Cooking beef to 58°C also kills any remaining viable cysts. Beef eaten "well done" would have none, while "rare" meat would not have any cysts killed, except perhaps on the surface. Six markets around the Asia-Pacific rim take about 80% of New Zealand's chilled beef exports, with Japan the largest - at the time of the study. Likely consumption styles (raw/well-cooked) and cooking methods were also factored in to the study.

Insignificant infection and variables

The New Zealand model indicated that the mean number of human infections per year resulting from the consumption of beef in all export markets was 0.50, and in the domestic market (where less weight is put on post-mortem inspection as a risk management measure), the estimate was 1.10. In a scenario when no post-mortem inspection for T. saginata cysts was carried out, the risk estimates generated indicated infection at rates of 0.61 (export) and 1.30 (domestic). Other risk estimates ranged over varying inspection sensitivity and an increase in infectivity, without greatly increasing the likely impact.

So why inspect?

The model demonstrated that the probability of humans being infected with T. saginata tapeworms as a result of eating beef from New Zealand is extremely low - about one case, or assuming high consumption levels of beef, one in ten million for export markets, and one in one million in New Zealand. The clinical symptoms associated with T. saginata in humans is minor compared to many other food-borne diseases. Effective medication is readily available. The New Zealand incidence of T. saginata tapeworms is likely to be higher in people recently arrived from exposure to the parasite in other countries, which also tends to call into question the use of meat inspection as a prime management measure.
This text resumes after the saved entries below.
(** ** Writing the output file *)


Lemma write_assists_events sdt cb_run fn cbs :
  Forall (fun e => is_assist_event e = true) (fst (write_assists sdt cb_run fn cbs)).
Proof.
  induction cbs as [|cb r IH]; simpl; [constructor|].
  destruct (write_assists sdt cb_run fn r) as [ev res]. simpl in IH.
  destruct (cb_run cb) as [[|]|]; simpl.
  - by constructor.
  - by repeat constructor.
  - destruct (werror sdt); simpl; by repeat constructor.
Qed.





(** The patterns are searched anywhere in the name: [xdtb.cdo] has the
    extension [.cdo] and is written as a flattened tree, no assist asked. *)
Example write_pattern_anywhere :
  snd (PyStr.splitext "xdtb.cdo") = ".cdo" /\
  fst (write ex_sdt_two (fun _ => false) ex_cb_run "xdtb.cdo" true false)
    = [EvWriteFdt "xdtb.cdo" true].
Proof. split; reflexivity. Qed.

(** ** The [conditional] lop *)

Lemma nref_eqb_eq f g : nref_eqb f g = true <-> nr_pos f = nr_pos g.
Proof. unfold nref_eqb. apply bool_decide_eq_true. Qed.

Lemma nref_in_app f l1 l2 : nref_in f (l1 ++ l2) = nref_in f l1 || nref_in f l2.
Proof. unfold nref_in. apply existsb_app. Qed.

Lemma nref_in_self f : nref_in f [f] = true.
Proof. unfold nref_in. simpl. unfold nref_eqb. by rewrite bool_decide_eq_true_2. Qed.

Lemma nref_in_remove_other f g l :
  nr_pos f <> nr_pos g -> nref_in f (nref_remove g l) = nref_in f l.
Proof.
  intros Hne. induction l as [|h r IH]; simpl; [done|].
  destruct (nref_eqb g h) eqn:Hg.
  - apply nref_eqb_eq in Hg.
    assert (Hf : nref_eqb f h = false).
    { apply not_true_iff_false. rewrite nref_eqb_eq. congruence. }
    by rewrite Hf.
  - simpl. by rewrite IH.
Qed.

Section ConditionalFacts.

Context `{Externals} {World : Type}.
Variable exec_block : nref -> string -> World -> World * lop_outcome.
Variable node_path : World -> nref -> string.

Lemma cond_check_keeps p st g t :
  nr_pos g <> nr_pos t -> nref_in t (fst st) = true ->
  nref_in t (fst (cond_check p st g)) = true.
Proof.
  intros Hne Hin. destruct st as [ms fs]. unfold cond_check. simpl in Hin.
  assert (Hfail : nref_in t (if nref_in g ms then nref_remove g ms else ms) = true).
  { destruct (nref_in g ms); [|done]. rewrite nref_in_remove_other by congruence. done. }
  destruct (nref_prop g (cond_prop_name p)) as [tp|]; [|exact Hfail].
  destruct (if cond_inverted p then negb (prop_compare p tp) else prop_compare p tp);
    [|exact Hfail].
  simpl. destruct (nref_in g ms); [done|]. by rewrite nref_in_app, Hin.
Qed.

Lemma cond_check_adds p st t :
  satisfies t p = true -> nref_in t (fst (cond_check p st t)) = true.
Proof.
  intros Hs. destruct st as [ms fs]. unfold cond_check, satisfies in *.
  destruct (nref_prop t (cond_prop_name p)) as [tp|]; [|discriminate].
  rewrite Hs. simpl. destruct (nref_in t ms) eqn:Hin; [done|].
  by rewrite nref_in_app, nref_in_self, orb_true_r.
Qed.

Lemma cond_fold_keeps p t l : forall st,
  (forall g, g ∈ l -> nr_pos g <> nr_pos t) -> nref_in t (fst st) = true ->
  nref_in t (fst (fold_left (cond_check p) l st)) = true.
Proof.
  induction l as [|g r IH]; intros st Hne Hin; simpl; [done|].
  apply IH.
  - intros g' Hg'. apply Hne. by constructor.
  - apply cond_check_keeps; [|done]. apply Hne. by constructor.
Qed.

Lemma cond_fold_adds p t l st :
  NoDup (map nr_pos l) -> t ∈ l -> satisfies t p = true ->
  nref_in t (fst (fold_left (cond_check p) l st)) = true.
Proof.
  intros Hnd Hin Hs.
  apply list_elem_of_split in Hin as (l1 & l2 & ->).
  rewrite fold_left_app. simpl. apply cond_fold_keeps; [|by apply cond_check_adds].
  intros g Hg He. rewrite map_app in Hnd. simpl in Hnd.
  apply NoDup_app in Hnd as (_ & _ & Hnd). apply NoDup_cons in Hnd as [Hn _].
  apply Hn. rewrite <- He. apply list_elem_of_fmap. by exists g.
Qed.

(** A target that passes every condition is a true match. *)
Lemma cond_match_true cond_props tgts t :
  NoDup (map nr_pos tgts) -> t ∈ tgts -> cond_props <> [] ->
  forallb (satisfies t) cond_props = true ->
  nref_in t (fst (cond_match cond_props tgts)) = true.
Proof.
  intros Hnd Hin Hne Hall. unfold cond_match.
  destruct (exists_last Hne) as (ps & p & ->).
  rewrite fold_left_app. simpl. apply cond_fold_adds; [done|done|].
  rewrite forallb_app in Hall. apply andb_true_iff in Hall as [_ Hp].
  simpl in Hp. by rewrite andb_true_r in Hp.
Qed.

Lemma run_blocks_chain kind subs m : forall w,
  chain exec_block node_path m (blocks_of kind subs) w
    (fst (fst (run_blocks exec_block node_path kind subs m w)))
    (snd (fst (run_blocks exec_block node_path kind subs m w)))
    (snd (run_blocks exec_block node_path kind subs m w)).
Proof.
  unfold blocks_of. induction subs as [|n r IH]; intros w; simpl.
  - constructor.
  - destruct (PyStr.startswith (n_name (nr_node n)) kind) eqn:Hk.
    2:{ rewrite filter_cons_False by congruence. apply IH. }
    rewrite filter_cons_True by done.
    destruct (exec_block n (node_path w m) w) as [w' o] eqn:He.
    destruct o as [ret| |c].
    + destruct (ret_is_false ret) eqn:Hr.
      * apply (chain_stop exec_block node_path m n _ w w' (Returned ret) He).
        simpl. by rewrite Hr.
      * specialize (IH w').
        destruct (run_blocks exec_block node_path kind r m w') as [[calls w''] ex].
        simpl in *. eapply chain_on; [exact He| |exact IH]. simpl. by rewrite Hr.
    + by apply (chain_stop exec_block node_path m n _ w w' Raised He).
    + by apply (chain_stop exec_block node_path m n _ w w' (Exited c) He).
Qed.

Lemma run_matches_serves kind subs matches : forall w,
  serves exec_block node_path (blocks_of kind subs) matches w
    (fst (fst (run_matches exec_block node_path kind subs matches w)))
    (snd (fst (run_matches exec_block node_path kind subs matches w)))
    (snd (run_matches exec_block node_path kind subs matches w)).
Proof.
  induction matches as [|m rest IH]; intros w; simpl.
  - constructor.
  - pose proof (run_blocks_chain kind subs m w) as Hc.
    destruct (run_blocks exec_block node_path kind subs m w) as [[calls w'] [c|]];
      simpl in *.
    + by apply serves_exit.
    + specialize (IH w').
      destruct (run_matches exec_block node_path kind subs rest w') as [[runs w''] ex].
      simpl in *. by eapply serves_on.
Qed.

(** What a chain says about the order of its calls: the blocks called are
    an initial segment of the blocks, every call but the last went on, and
    the segment is cut short only by a last call that did not go on. *)
Lemma chain_order m blocks w calls w' ex :
  chain exec_block node_path m blocks w calls w' ex ->
  map bc_lop calls `prefix_of` blocks /\
  (forall i c, calls !! i = Some c -> (S i < length calls)%nat ->
               goes_on (bc_outcome c) = true) /\
  (map bc_lop calls = blocks \/
   exists c, last calls = Some c /\ goes_on (bc_outcome c) = false).
Proof.
  induction 1 as [w|n r w w' o calls w'' ex He Ho Hc IH|n r w w' o He Ho].
  - split_and!; [done| |by left]. intros i c Hc. by rewrite lookup_nil in Hc.
  - destruct IH as (I1 & I2 & I3). split_and!.
    + simpl. by apply prefix_cons.
    + intros [|i] c Hi Hlen; simpl in *.
      * by injection Hi as <-.
      * apply (I2 i c Hi). lia.
    + destruct I3 as [I3|(c & Hl & Hg)].
      * left. simpl. by f_equal.
      * right. exists c. split; [|done]. destruct calls; [discriminate|exact Hl].
  - split_and!.
    + simpl. apply prefix_cons, prefix_nil.
    + intros i c Hi Hlen. simpl in Hlen. lia.
    + right. eexists. split; [reflexivity|exact Ho].
Qed.

End ConditionalFacts.

Lemma child_refs_from_sublist cs : forall path pos i,
  child_refs_from path pos i cs `sublist_of` walk_list path pos i cs.
Proof.
  induction cs as [|c r IH]; intros path pos i; simpl; [constructor|].
  rewrite walk_unfold. simpl. apply sublist_skip.
  apply sublist_inserts_l, IH.
Qed.

Lemma child_refs_sublist f : child_refs f `sublist_of` subnodes f.
Proof.
  unfold child_refs, subnodes. rewrite walk_unfold.
  apply sublist_cons, child_refs_from_sublist.
Qed.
At a time when public health resources are under increasing pressure, and governments are requiring more attention to outcomes with less cost of compliance on industry, New Zealand questions the wisdom of meat inspection focussing on T. saginata. There are a number of major concerns:

  • the need to examine meat in detail when the parasite's prevalence is known to be negligible or non-existent;
  • the risk of introducing microbiological cross-contamination through exposing beef heart and cheek tissue to a knife incision as part of the inspection (and reducing meat quality);
  • the low level of real public health risk to humans from this source in New Zealand, relative to other hazards.

Implications for others

Other countries may have a T. saginata prevalence in cattle over 1%, with wider exposure of the human population to viable cysts. A quantitative risk assessment model can allow proper evaluation of different post-mortem inspection programmes. The New Zealand model has been followed up elsewhere (Norway3) and extended4 to cover the cattle-to-human aspect of the infection - not a concern in New Zealand. If procedures are shown to be scientifically unjustified and wasteful, a change in public health efforts, and a re-channelling of resources can take place.
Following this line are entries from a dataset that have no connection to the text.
(** * efibc: the LoaderEntryOneShot reboot notifier

    A shallow embedding of drivers/staging/android/efibc.c: the narrow to
    wide string encoder ([efichar_from_char], [efi_char16_bufsz],
    [efi_char16_strlen]), the reboot notifier
    ([efibc_reboot_notifier_call]) and the module's start routine
    ([efibc_init]), followed by the properties proved about them.

    Integers are [Z] with the wrap-around of their C type written out.
    Memory written through an [efi_char16_t *] is a finite map from the
    index of the cell (relative to the pointer) to its 16-bit value, so a
    store past the end of an object is a store at a key beyond its
    capacity.  The parts of the kernel the driver calls (the slab
    allocator, the log, the firmware, the reboot notifier chain) are the
    fields of a state record threaded through a state and failure monad;
    [None] stands for undefined behaviour of the C program. *)

From Stdlib Require Import ZArith String Ascii List Lia.
From stdpp Require Import gmap strings list fin_maps.

Local Open Scope Z_scope.

(** ** Constants and types taken from the kernel headers

    linux/efi.h, linux/notifier.h, linux/reboot.h, linux/gfp.h and
    linux/types.h are not part of the source at hand; what the driver takes
    from them is a parameter of the development. *)
Class Headers := {
  BITS_PER_LONG : Z;                    (* width of size_t, unsigned long, efi_status_t *)
  CHAR_IS_SIGNED : bool;                (* whether plain char is a signed type *)
  SYS_RESTART : Z;
  NOTIFY_DONE : Z;
  NOTIFY_OK : Z;
  EFI_SUCCESS : Z;
  EFI_VARIABLE_NON_VOLATILE : Z;
  EFI_VARIABLE_BOOTSERVICE_ACCESS : Z;
  EFI_VARIABLE_RUNTIME_ACCESS : Z;
  EFI_RUNTIME_SERVICES : Z;
  GFP_KERNEL : Z
}.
The study was relatively easily conducted in New Zealand, with large numbers of cattle being presented for slaughter at industrial-style meat plants, and post-mortem inspection tailored to generate results, but it is not necessarily applicable elsewhere in the same style. While a quantitative risk assessment model may not be an appropriate course in other countries, the conclusions are clear enough:

  • what food safety objective is meat inspection intended to achieve?
  • is it being attained, and is that result a significant improvement in human health?
  • are there other public health issues to which the resources - money and people, industry and government - could be better directed?